18.07.2016 | Bußgeld

Touristische Webcams an Stränden im Visier von Datenschützern

Nicht jeder will am Strand im Urlaub von Touristik-Webcams gefilmt werden
Bild: Haufe Online Redaktion

Strandfilmchen werben, können aber auch Persönlichkeitsrechte verletzen:  Die Zahl der Beschwerden über nicht korrekt eingestellte Webcams an norddeutschen Stränden hat sich in den letzten Jahren erhöht. Nach Schätzungen des Unabhängigen Datenschutzzentrums (ULD) ist rund die Hälfte dieser Kameras problematisch und den Betreibern drohen Bußgelder.

Webcams an Stränden sind bei vielen Tourismus-Anbietern ein beliebtes Mittel, um potentiellen Urlaubern einen ersten Eindruck von ihrem Reiseziel zu vermitteln oder einen schnellen Blick auf das aktuelle Wetter vor Ort zu ermöglichen.

Strandbesucher fühlen sich von von den Webcams überwacht

Allerdings sorgen diese Strand-Kameras in letzter Zeit immer öfter auch für Ärger, denn zunehmend fühlen sich Strandbesucher von den Webcams belästigt und überwacht. Als Folge hat sich die Zahl der Beschwerden zuletzt deutlich erhöht. Allein in diesem Sommer gingen beim Unabhängigen Datenschutzzentrum in Schleswig-Holstein (ULD) bereits 15 solcher Beschwerden ein, vor drei Jahren hatte es dagegen lediglich drei solcher Beanstandungen gegeben. Auch in anderen Küstenländern wie Niedersachsen und Mecklenburg-Vorpommern war es zuletzt immer wieder zu Problemen mit Webcams an Stränden gekommen, etwa in Norddeich oder Warnemünde.

Wann wird es problematisch?

 Nicht jeder will im Urlaub zum Filmstar mutieren. Das sollte auch nicht wider Willen geschehen:

  • Zu Problemen bei den Webcams kommt es immer dann, wenn Menschen, die sich im Blickfeld der Kameras aufhalten, gut identifizierbar sind, denn bereits dieser Umstand kann als Verletzung der Persönlichkeitsrechte gewertet werden.
  • Dazu müssen sie nicht einmal direkt erkennbar sein, sondern es reicht bereits aus, wenn sie anhand besonderer Merkmale oder indirekt, beispielsweise über mitgeführte Fahrzeuge, identifiziert werden können.
  • Selbst wenn also die Gesichter nicht zu erkennen sind, Bekannte aber anhand der Kleidung und anderer Merkmale eine gefilmte Person trotzdem schon erkennen können, verstoßen die Webcams somit gegen die Datenschutz-Vorgaben.

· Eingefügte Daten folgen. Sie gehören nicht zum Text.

(* ===== verification/Double.v ===== *)
(** * Floating-point numbers

    The cache computes thresholds in [double]s.  They are the binary64 numbers of the Standard
    Library's executable specification of IEEE 754, with its rounding; nothing is approximated. *)

From Stdlib Require Import SpecFloat.
From S2P Require Import Prelude CppString.

Definition double : Set := spec_float.

Definition dmul : double -> double -> double := SFmul 53 1024.
Definition ddiv : double -> double -> double := SFdiv 53 1024.
Definition dsub : double -> double -> double := SFsub 53 1024.

(** [a < b] *)
Definition dltb : double -> double -> bool := SFltb.

(** Conversion of an integer. *)
Definition of_int (z : Z) : double := binary_normalize 53 1024 z 0 false.

(** The literal [n / d] for a decimal fraction: the nearest double. *)
Definition literal (n d : Z) : double := ddiv (of_int n) (of_int d).

(** Conversion to [size_t]: the fraction is dropped; undefined out of range. *)
Definition to_size (x : double) : outcome Z :=
  match x with
  | S754_zero _ => Ret 0
  | S754_finite s m e =>
      let n := match e with
               | Z0 => Zpos m
               | Zpos _ => Zpos m * 2 ^ e
               | Zneg p => Zpos m / 2 ^ Zpos p
               end in
      if s then (if n =? 0 then Ret 0 else UB) else if n <? 2 ^ 64 then Ret n else UB
  | S754_infinity _ | S754_nan => UB
  end.

(** The textbook case: the product is rounded up, past the literal. *)
Example rounding : dltb (literal 7 10) (dmul (of_int 7) (literal 1 10)) = true /\
  to_size (dmul (of_int 10) (literal 7 10)) = Ret 7 /\ to_size (literal 29 10) = Ret 2.
Proof. by vm_compute. Qed.

(** No number that is not negative is below zero. *)
Definition not_negative (x : double) : bool :=
  match x with S754_finite s _ _ | S754_infinity s => negb s | _ => true end.

Lemma round_not_negative m e l : not_negative (binary_round_aux 53 1024 false m e l) = true.
Proof.
  unfold binary_round_aux. destruct (shr_fexp 53 1024 m e l) as [mrs e']. destruct (shr_fexp _ _ _ e' _) as [mrs' e''].
  destruct (shr_m mrs'); [done| |done]. by destruct (_ <=? _).
Qed.

Lemma of_int_not_negative z : 0 <= z -> not_negative (of_int z) = true.
Proof.
  intros Hz. unfold of_int, binary_normalize. destruct z as [|p|p]; [done| |lia].
  unfold binary_round. destruct (shl_align _ _ _). apply round_not_negative.
Qed.

Lemma dmul_not_negative x y : not_negative x = true -> not_negative y = true -> not_negative (dmul x y) = true.
Proof.
  destruct x as [sx|sx| |sx mx ex], y as [sy|sy| |sy my ey]; try destruct sx; try destruct sy; cbn [not_negative negb]; try done.
  intros _ _. apply round_not_negative.
Qed.

Lemma not_below_zero x : not_negative x = true -> dltb x (of_int 0) = false.
Proof. by destruct x as [sx|[]| |[] mx ex]. Qed.

(** ** Printing *)

(** [stream << x] with the default precision of six digits: the notation of [%g]. *)

Fixpoint drop_trailing_zeros (s : bytes) : bytes :=
  match s with
  | [] => []
  | c :: s' => match drop_trailing_zeros s' with
               | [] => if bool_decide (c = "0"%char) then [] else [c]
               | s'' => c :: s''
               end
  end.

(** The nearest integer to a fraction, the even one of two. *)
Definition round_even (n d : Z) : Z :=
  let q := n / d in
  let r := 2 * (n mod d) in
  if (r <? d) || ((r =? d) && Z.even q) then q else q + 1.

(** The decimal exponent of a positive fraction. *)
Fixpoint exponent_below (fuel : nat) (n d : Z) : Z :=
  match fuel with
  | O => 0
  | S fuel' => if d <=? n then 0 else exponent_below fuel' (n * 10) d - 1
  end.
Definition exponent (n d : Z) : Z :=
  if d <=? n then Z.of_nat (length (dec (n / d))) - 1 else exponent_below 400 n d.

(** Six significant digits and the exponent after rounding to them. *)
Definition six_digits (n d : Z) : bytes * Z :=
  let x := exponent n d in
  let m := if x <=? 5 then round_even (n * 10 ^ (5 - x)) d else round_even n (d * 10 ^ (x - 5)) in
  if m =? 10 ^ 6 then (dec (10 ^ 5), x + 1) else (dec m, x).

Definition point (whole fraction : bytes) : bytes :=
  match drop_trailing_zeros fraction with [] => whole | f => whole ++ str "." ++ f end.

Definition show_fraction (n d : Z) : bytes :=
  let '(ds, x) := six_digits n d in
  if (x <? -4) || (6 <=? x) then
    point (take 1 ds) (drop 1 ds) ++ (if x <? 0 then str "e-" else str "e+") ++ pad0 2 (dec (Z.abs x))
  else if x <? 0 then point (str "0") (replicate (Z.to_nat (- x - 1)) "0"%char ++ ds)
  else point (take (Z.to_nat (x + 1)) ds) (drop (Z.to_nat (x + 1)) ds).

(** The only nan the source prints is [0.0 / 0.0], which is negative on x86. *)
Definition show_double (x : double) : bytes :=
  match x with
  | S754_zero s => if s then str "-0" else str "0"
  | S754_infinity s => if s then str "-inf" else str "inf"
  | S754_nan => str "-nan"
  | S754_finite s m e =>
      (if s then str "-" else []) ++
      (if e <? 0 then show_fraction (Zpos m) (2 ^ (- e)) else show_fraction (Zpos m * 2 ^ e) 1)
  end.

Example show_double_samples :
  show_double (literal 1 10) = str "0.1" /\ show_double (literal 3 1) = str "3" /\ show_double (literal 2 3) = str "0.666667" /\
  show_double (literal 123456789 1) = str "1.23457e+08" /\ show_double (literal 1 100000) = str "1e-05" /\
  show_double (literal 9999995 10) = str "1e+06" /\ show_double (literal 12345 1000) = str "12.345" /\
  show_double (ddiv (of_int 1) (of_int 0)) = str "inf".
Proof. by vm_compute. Qed.

(** ** Single precision *)

(** Conversion to [float]: rounded to 24 bits. *)
Definition to_float (x : double) : double :=
  match x with
  | S754_finite s m e => binary_round 24 128 s m e
  | _ => x
  end.

(** [stream << std::fixed << std::setprecision(1) << x] *)
Definition show_fixed1 (x : double) : bytes :=
  match x with
  | S754_infinity s => if s then str "-inf" else str "inf"
  | S754_nan => str "-nan"
  | S754_zero s => if s then str "-0.0" else str "0.0"
  | S754_finite s m e =>
      let tenths := if e <? 0 then round_even (Zpos m * 10) (2 ^ (- e)) else Zpos m * 2 ^ e * 10 in
      (if s then str "-" else []) ++ dec (tenths / 10) ++ str "." ++ dec (tenths mod 10)
  end.

Example show_fixed1_samples :
  show_fixed1 (to_float (literal 2500 101)) = str "24.8" /\ show_fixed1 (to_float (literal 1 4)) = str "0.2" /\
  show_fixed1 (to_float (ddiv (of_int 10) (ddiv (of_int 1) (of_int 1000)))) = str "10000.0" /\
  show_fixed1 (to_float (literal 167772170 10)) = str "16777216.0" /\ show_fixed1 (of_int 0) = str "0.0".
Proof. by vm_compute. Qed.
(* ===== verification/KineticIo.v ===== *)
(** * The state of the library (src/KineticIoSingleton.cc)

    One object holds what all files share: the block cache, the thread pool and the configured
    read-ahead window.  The model adds the memory they live in: the blocks and the file objects, by
    address, and the system behind the clusters.  Addresses of blocks also name the items of the
    cache: an item and its block are created together and stay together. *)

From S2P Require Import Prelude CppString Utility Kinetic Cluster ClusterInterface DataBlock PrefetchOracle BackgroundOperationHandler.
Import DataBlock PrefetchOracle BackgroundOperationHandler.

Abbreviation block_ptr := positive (only parsing).
Abbreviation file_ptr := positive (only parsing).

(** ** The data cache (include/DataCache.hh) *)

Module Cache.

Record CacheItem := mkItem {
  owners : gset file_ptr;
  data : block_ptr;
  last_access : Z;
}.

(** An iterator is the address of the block of the item it refers to, which is also what the
    comparison of iterators compares. *)
Record DataCache := mkCache {
  capacity : Z;
  current_size : Z;
  unused_size : Z;
  cache : list CacheItem;
  unused_items : list CacheItem;
  lookup : gmap bytes block_ptr;
  owner_tables : gmap file_ptr (gset block_ptr);
}.

End Cache.

(** ** File objects (include/FileIo.hh) *)

Module File.

Record FileIo {Cl : Type} := mkFile {
  cluster : Cl;
  prefetchOracle : PrefetchOracle;
  eof_blocknumber : Z;
  eof_verification_time : Z;
  exceptions : list exn;
  opened : bool;
  path : bytes;
}.
Arguments FileIo : clear implicits.
Arguments mkFile {Cl} _ _ _ _ _ _ _.

End File.

(** ** Background tasks *)

(** The functions handed to the thread pool, with the pointers they hold on to. *)
Inductive task :=
  | CacheFlush (data : block_ptr)
  | FileFlush (this : file_ptr) (data : block_ptr)
  | Readahead (data : block_ptr).

Definition task_data (t : task) : block_ptr :=
  match t with CacheFlush data | FileFlush _ data | Readahead data => data end.

Module KineticIo.

Record KineticIo {W Cl : Type} := mkKio {
  dataCache : Cache.DataCache;
  threadPool : BackgroundOperationHandler (T:=task);
  (* tasks that run in threads of their own or were taken from the queue *)
  running : list task;
  readahead_window_size : nat;
  blocks : gmap block_ptr (DataBlock Cl);
  files : gmap file_ptr (File.FileIo Cl);
  (* shared pointers to blocks in local variables of operations *)
  locals : list block_ptr;
  world : W;
}.
Arguments KineticIo : clear implicits.
Arguments mkKio {W Cl} _ _ _ _ _ _ _ _.

Section State.
Context {W Cl : Type}.
Implicit Types k : KineticIo W Cl.

Definition set_cache (f : Cache.DataCache -> Cache.DataCache) k : KineticIo W Cl :=
  mkKio (f (dataCache k)) (threadPool k) (running k) (readahead_window_size k) (blocks k) (files k) (locals k) (world k).
Definition set_blocks (f : gmap block_ptr (DataBlock Cl) -> gmap block_ptr (DataBlock Cl)) k : KineticIo W Cl :=
  mkKio (dataCache k) (threadPool k) (running k) (readahead_window_size k) (f (blocks k)) (files k) (locals k) (world k).
Definition set_files (f : gmap file_ptr (File.FileIo Cl) -> gmap file_ptr (File.FileIo Cl)) k : KineticIo W Cl :=
  mkKio (dataCache k) (threadPool k) (running k) (readahead_window_size k) (blocks k) (f (files k)) (locals k) (world k).
Definition set_locals (f : list block_ptr -> list block_ptr) k : KineticIo W Cl :=
  mkKio (dataCache k) (threadPool k) (running k) (readahead_window_size k) (blocks k) (files k) (f (locals k)) (world k).
Definition set_world (w : W) k : KineticIo W Cl :=
  mkKio (dataCache k) (threadPool k) (running k) (readahead_window_size k) (blocks k) (files k) (locals k) w.
Definition set_pool (p : BackgroundOperationHandler (T:=task)) (started : list task) k : KineticIo W Cl :=
  mkKio (dataCache k) p (running k ++ started) (readahead_window_size k) (blocks k) (files k) (locals k) (world k).

Abbreviation Mk := (M (KineticIo W Cl)).

(** Operations of a block run on the block and the system. *)
Definition on_block {A} (p : block_ptr) (m : M (DataBlock Cl * W) A) : Mk A := fun k =>
  match blocks k !! p with
  | Some b => let '(o, (b', w')) := m (b, world k) in (o, set_world w' (set_blocks (insert p b') k))
  | None => (UB, k)
  end.

Definition on_world {A} (m : M W A) : Mk A := zoom world set_world m.

(** The members of a file object. *)
Definition the_file (f : file_ptr) : Mk (File.FileIo Cl) := k ← get; lift (deref (files k !! f)).
Definition set_file (f : file_ptr) (g : File.FileIo Cl -> File.FileIo Cl) : Mk unit := modify (set_files (alter g f)).

Definition is_dirty (p : block_ptr) : Mk bool := k ← get; b ← lift (deref (blocks k !! p)); mret (dirty b).

(** [unique()]: no pointer but the one in the cache. *)
Definition pointers k : list block_ptr :=
  locals k ++ (task_data <$> q (threadPool k)) ++ (task_data <$> running k).
Definition unique (p : block_ptr) : Mk bool := gets (fun k => bool_decide (p ∉ pointers k)).

(** [kio().threadpool().try_run(...)] *)
Definition pool_try_run (t : task) : Mk bool :=
  k ← get;
  let '(a, p) := try_run t (threadPool k) in
  modify (set_pool p (match a with NewThread => [t] | _ => [] end));;
  mret (match a with Refused => false | _ => true end).

(** A local variable that holds a pointer for the duration of [m]. *)
Definition with_local {A} (p : block_ptr) (m : Mk A) : Mk A := fun k =>
  let '(o, k') := m (set_locals (cons p) k) in (o, set_locals (drop 1) k').

End State.
End KineticIo.
Lemma getDataKey_miss restarts k owner f n mode :
  cache_ok k -> files k !! owner = Some f -> lookup (dataCache k) !! file_name f n = None ->
  current_size (dataCache k) <= capacity (dataCache k) -> 0 < max_value_size (store_limits (File.cluster f)) ->
  total (blocks k) (cached k) + total (blocks k) (unused k) + max_value_size (store_limits (File.cluster f)) < 2 ^ 64 ->
  exists it b reused k', DataCache.getDataKey restarts owner n mode k = (Ret it, k') /\ found k owner it k' /\
    blocks k' !! it = Some b /\ blank (File.cluster f) (file_key f n) mode reused b /\ (reused = None \/ reused = blocks k !! it).
Proof.
  intros Hok Hf Hl Hcap Hpos Hsum. rewrite (miss_run restarts k owner f n mode Hf Hl).
  destruct (make_room restarts k Hok Hcap) as (w1 & k1 & E1 & Hs & Hst1). rewrite (bind_ret _ _ _ _ _ E1).
  pose proof (shrunk_cached _ _ Hs) as Hsub. assert (cache_ok (set_world w1 k)) as Hok0 by by apply (cache_ok_ext k).
  destruct Hs as [_ Hok1 Hb1 Hf1 Hw1 Hp1 Hc1 Hsub1 _ Hk1 Ht1 Hcur1 Henv1]. specialize (Hok1 Hok0). specialize (Ht1 Hok0). specialize (Hcur1 Hok0). cbn in *.
  change (cached (set_world w1 k)) with (cached k) in *. change (unused (set_world w1 k)) with (unused k) in *.
  destruct (new_item_run k1 owner f (file_key f n) mode Hok1) as (it & b & rest & old & reused & t & w2 & E2 & Hni & Hsrc & Hb & Hre & Hst2).
  rewrite E2. pose proof Hb as (Hbc & Hbk & _). assert (identity b = file_name f n) as Hid by (unfold identity; by rewrite Hbc, Hbk).
  assert (cap b = max_value_size (store_limits (File.cluster f))) as Hbcap by (unfold cap; by rewrite Hbc).
  assert (lookup (dataCache k1) !! identity b = None) as Hname.
  { rewrite Hid. apply (absent_name k k1); [apply Hok|apply Hok1|done|intros x; by rewrite Hb1|done]. }
  set (k2 := set_blocks _ _). set (k3 := set_world w2 k2).
  assert (cache_ok k2) as Hok2 by (apply added_ok; try done; lia).
  assert (cache_ok k3) as Hok3 by by apply (cache_ok_ext k2).
  assert (blocks k3 = <[it:=b]> (blocks k)) as Hb3 by (unfold k3, k2; cbn; by rewrite Hb1).
  assert (block_cap (blocks k3) it = cap b) as Hc3 by (rewrite Hb3; unfold block_cap; by rewrite lookup_insert_eq).
  assert (forall p, p ∈ cached k3 -> p = it \/ p ∈ cached k) as Hcached by (intros p [->|Hp]%elem_of_cons; auto).
  destruct (source_facts k1 it rest old Hok1 Hni Hsrc) as (_ & Hrest & Htu & Hne).
  assert (total (blocks k3) (cached k3) = cap b + total (blocks k) (cached k1)) as Htc3.
  { change (cached k3) with (it :: cached k1). rewrite total_cons, Hc3, Hb3, <- Hb1, added_total; [done|]. intros x Hx. apply Hne. by left. }
  assert (total (blocks k3) (unused k3) <= total (blocks k) (unused k1)) as Htu3.
  { change (unused k3) with (data <$> rest). rewrite <- Hb1, Htu, Hb3, <- Hb1, added_total; [|intros x Hx; apply Hne; by right].
    assert (0 <= old); [|lia]. destruct Hsrc as [(-> & i & Eu & <-)|(-> & _)]; [|done].
    apply Z.lt_le_incl, (cached_cap k1); [done|]. unfold unused. rewrite Eu. set_solver. }
  exists it, b, reused, k3. split; [done|]. split; [|split; [by rewrite Hb3, lookup_insert_eq|split; [done|by rewrite <- Hb1]]]. split; try done.
  - eexists. split; [done|]. split; [done|]. cbn. set_solver.
  - etrans; [exact Hst1|]. rewrite <- Hw1. exact Hst2.
  - intros i Hi. destruct (Hk1 i Hi) as [?|Hi1]; [by left|]. right.
    split; [change (cached k3) with (it :: cached k1); apply elem_of_cons; right; by apply list_elem_of_fmap_2|].
    rewrite Hb3. apply lookup_insert_ne. intros ->. apply Hni. by apply list_elem_of_fmap_2.
  - intros p Hp. by rewrite Hb3, lookup_insert_ne.
  - rewrite (ok_current k3 Hok3), Htc3, Hc3. rewrite <- Hb1, <- (ok_current k1 Hok1). lia.
  - rewrite Hc3, Htc3. rewrite Hb1 in Ht1. lia.
Qed.

(** *** Dropping an owner *)

Lemma cache_wf_tables k t t' :
  (forall o, default ∅ (t !! o) = default ∅ (t' !! o)) -> cache_wf (with_tables t k) -> cache_wf (with_tables t' k).
Proof. intros Ht [H1' H2' H3' H4' H5' H6']. split; try done. intros o it. cbn. rewrite <- Ht. apply H4'. Qed.

(** The blocks have a size and fit into memory, whatever the tables say. *)
Definition in_memory k : Prop :=
  (forall it, it ∈ cached k ++ unused k -> exists b, blocks k !! it = Some b /\ 0 < cap b) /\
  total (blocks k) (cached k) + total (blocks k) (unused k) < 2 ^ 64.

Lemma cache_ok_in_memory k : cache_ok k <-> cache_wf k /\ in_memory k.
Proof. split; [intros []; by split|intros (H1' & H2' & H3'); by split]. Qed.

Lemma removed_in_memory k i name keep : cache_wf k -> i ∈ cache (dataCache k) -> in_memory k -> in_memory (set_cache (fun _ => removed k i name keep) k).
Proof.
  intros Hwf Hi [Hb Ht]. destruct (removed_items k i name keep Hwf Hi) as (_ & Hsub & _ & Htc & Htu).
  destruct (Hb (data i)) as (b & Eb & Hc); [apply elem_of_app; left; by apply list_elem_of_fmap_2|].
  split; [intros it Hit; by apply Hb, Hsub|]. set (k' := set_cache _ k) in *. change (blocks k') with (blocks k). rewrite Htc, Htu.
  unfold block_cap. rewrite Eb. destruct keep; lia.
Qed.

Lemma update_item_data it f (l : list CacheItem) : (forall i, data (f i) = data i) -> data <$> DataCache.update_item it f l = data <$> l.
Proof. intros Hf. unfold DataCache.update_item. rewrite <- list_fmap_compose. apply list_fmap_ext. intros _ i _. cbn. by destruct (DataCache.is_item it i). Qed.

Lemma elem_of_update_item it f j (l : list CacheItem) :
  j ∈ DataCache.update_item it f l <-> exists i, i ∈ l /\ j = if bool_decide (data i = it) then f i else i.
Proof. unfold DataCache.update_item. rewrite list_elem_of_fmap. unfold DataCache.is_item. naive_solver. Qed.

(** One item: its owner is forgotten. *)
Definition disowned (c : DataCache) owner it : DataCache :=
  DataCache.set_lists (DataCache.update_item it (DataCache.erase_owner owner) (cache c)) (unused_items c) c.

Lemma disowned_wf k owner it its t :
  NoDup (it :: its) -> cache_wf (with_tables (<[owner := list_to_set (it :: its)]> t) k) ->
  cache_wf (with_tables (<[owner := list_to_set its]> t) (set_cache (fun c => disowned c owner it) k)).
Proof.
  intros Hn [H1' H2' H3' H4' H5' H6']. apply NoDup_cons in Hn as [Hni Hn].
  assert (cached (with_tables (<[owner := list_to_set its]> t) (set_cache (fun c => disowned c owner it) k)) =
    cached (with_tables (<[owner := list_to_set (it :: its)]> t) k)) as Ec by (unfold cached; cbn; by rewrite update_item_data).
  split; rewrite ?Ec; try done.
  intros o x. cbn. specialize (H4' o x). cbn in H4'.
  destruct (decide (o = owner)) as [->|Hne].
  - rewrite lookup_insert_eq in *. simpl in H4' |- *. rewrite elem_of_list_to_set. split.
    + intros Hx. destruct (proj1 H4') as (i & Hi & <- & Ho); [set_solver|]. exists i. split_and!; [|done..].
      apply elem_of_update_item. exists i. split; [done|]. rewrite bool_decide_eq_false_2; [done|]. congruence.
    + intros (j & (i & Hi & ->)%elem_of_update_item & <- & Ho). case_bool_decide as Ed; [cbn in Ho; set_solver|].
      assert (data i ∈@{gset positive} list_to_set (it :: its)) as Hin by (apply H4'; by exists i). set_solver.
  - rewrite lookup_insert_ne in * by done. rewrite H4'. split.
    + intros (i & Hi & <- & Ho). eexists. split; [apply elem_of_update_item; by exists i|]. case_bool_decide; [|done].
      split; [done|]. cbn. set_solver.
    + intros (j & (i & Hi & ->)%elem_of_update_item & <- & Ho). case_bool_decide; [|by exists i].
      exists i. cbn in Ho. split_and!; [done|done|set_solver].
Qed.

(** The item after its owner was forgotten, and after it was removed. *)
Lemma disowned_item k owner it i :
  i ∈ cache (dataCache k) -> data i = it -> DataCache.erase_owner owner i ∈ cache (disowned (dataCache k) owner it).
Proof. intros Hi Hd. apply elem_of_update_item. exists i. split; [done|]. by rewrite bool_decide_eq_true_2. Qed.

Lemma disowned_in_memory k owner it : in_memory k -> in_memory (set_cache (fun c => disowned c owner it) k).
Proof.
  unfold in_memory. assert (cached (set_cache (fun c => disowned c owner it) k) = cached k) as ->; [|done].
  unfold cached. cbn. by apply update_item_data.
Qed.

Lemma drop_items_run owner force its : forall k,
  NoDup its -> cache_wf (with_tables (<[owner := list_to_set its]> (owner_tables (dataCache k))) k) ->
  exists k', DataCache.drop_items owner force its k = (Ret tt, k') /\
    cache_wf (with_tables (<[owner := ∅]> (owner_tables (dataCache k'))) k') /\ (in_memory k -> in_memory k') /\
    blocks k' = blocks k /\ world k' = world k /\ files k' = files k /\ pointers k' = pointers k /\ same_env k k' /\
    forall x, x ∈ cached k' <-> x ∈ cached k /\ (force = true -> x ∉ its).
Proof.
  induction its as [|it its IH]; intros k Hn Hok; cbn [DataCache.drop_items].
  { exists k. split_and!; try done. intros x. set_solver. }
  pose proof Hok as [Hn' Hbl _ Ht _ _]. specialize (Ht owner it) as Hti. cbn in Hti. rewrite lookup_insert_eq in Hti. simpl in Hti.
  destruct (proj1 Hti) as (i & Hi & Hd & Ho); [set_solver|]. clear Hti. apply NoDup_app in Hn' as (Hnc & _ & _).
  unfold DataCache.item, DataCache.the_cache, DataCache.change. mstep.
  assert (DataCache.find_item it (cache (dataCache k)) = Some i) as -> by (rewrite <- Hd; by apply find_item_spec).
  cbn [deref]. mstep. pose proof (disowned_wf k owner it its (owner_tables (dataCache k)) Hn Hok) as Hok1. unfold disowned in Hok1.
  match goal with |- context [set_cache ?f k] => set (k1 := set_cache f k) in * end.
  assert (cached k1 = cached k) as Hc1 by (unfold cached, k1; cbn; by rewrite update_item_data).
  apply NoDup_cons in Hn as [Hni Hn].
  destruct force; cbn [when]; mstep.
  - set (i' := DataCache.erase_owner owner i).
    assert (i' ∈ cache (dataCache k1)) as Hi' by by apply disowned_item.
    destruct (Hbl it) as (b & Hb); [apply elem_of_app; left; rewrite <- Hd; by apply list_elem_of_fmap_2|].
    assert (data i' = it) as Hdi by done. pose proof Hb as Hb'. cbn in Hb'. rewrite <- Hdi in Hb'.
    destruct (remove_item_run_tables k1 _ i' b Hok1 Hi' Hb') as (next & keep & Er). rewrite Hdi in Er.
    rewrite (bind_ret _ _ _ _ _ Er). mstep.
    pose proof (removed_wf _ i' b keep Hok1 Hi' Hb') as Hok2. pose proof (removed_in_memory _ i' (identity b) keep Hok1 Hi') as Hfit2.
    match goal with |- context [DataCache.drop_items _ _ _ ?ka] => set (k2 := ka) in * end.
    destruct (IH k2 Hn) as (k' & E & Hok' & Hfit & Hb2 & Hw & Hf & Hp & Henv & Hcs).
    { refine (cache_wf_tables k2 _ _ _ Hok2). intros o. apply set_eq. intros x. cbn. rewrite table_erase_foldr.
      destruct (decide (o = owner)) as [->|Hne].
      - rewrite !lookup_insert_eq. cbn. set_solver.
      - rewrite !lookup_insert_ne by done. by rewrite table_erase_foldr. }
    exists k'. split; [exact E|]. split_and!; try done; [intros Hk; by apply Hfit, Hfit2, disowned_in_memory|]. intros x. rewrite Hcs, <- Hc1. unfold cached at 1. cbn [k2 removed dataCache set_cache cache]. rewrite Hdi.
    assert (x ∈ data <$> DataCache.without it (cache (dataCache k1)) <-> x ∈ cached k1 /\ x <> it) as ->.
    { rewrite !list_elem_of_fmap. unfold cached. rewrite list_elem_of_fmap. split.
      - intros (j & -> & Hj). apply elem_of_without in Hj as [Hj Hne]. split; [by exists j|done].
      - intros [(j & -> & Hj) Hne]. exists j. split; [done|]. by apply elem_of_without. }
    set_solver.
  - destruct (IH k1 Hn Hok1) as (k' & E & Hok' & Hfit & Hb2 & Hw & Hf & Hp & Henv & Hcs). exists k'. split; [exact E|].
    split_and!; try done; [intros Hk; by apply Hfit, disowned_in_memory|]. intros x. rewrite Hcs, Hc1. set_solver.
Qed.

Abhilfe meist einfach möglich

Im Falle einer Beschwerde setzen sich die Mitarbeiter der Datenschutzbehörden zunächst einmal mit den Betreibern in Verbindung und informieren diese über die Beschwerden.

  • Wie die Leiterin des ULD, Marit Hansen, jetzt berichtete, reagierten die meisten Webcam-Betreiber positiv auf die Kontaktaufnahme und häufig ließen sich die Probleme anschließend durch einfache Maßnahmen wie die Änderung des Kamerawinkels oder das Ausschalten der Zoomfunktion beheben.
  • In einigen Fällen müsse aber auch ein anderer Aufstellungsort für die Kameras gefunden werden.
  • Ignorieren die Betreiber allerdings die Hinweise der Datenschutzbehörde, droht ihnen gegebenenfalls auch ein Bußgeld. 

Vorgaben für Webcams schon im Vorfeld beachten

Die ULD-Chefin geht davon aus, dass es allein in Schleswig-Holstein mittlerweile mindestens 150 solcher Webcams von Tourismus-Anbietern gibt. Gegenüber dem NDR schätzte sie, dass davon rund die Hälfte fasch eingestellt ist und dadurch die Persönlichkeitsrechte der aufgenommenen Menschen verletzt werden könnten. Als positiv bewertet sie, dass mittlerweile auch viele Touristik-Unternehmen bereits bei der Planung einer Webcam Kontakt zu ihrer Behörde aufnehmen und sich über die Vorgaben informieren.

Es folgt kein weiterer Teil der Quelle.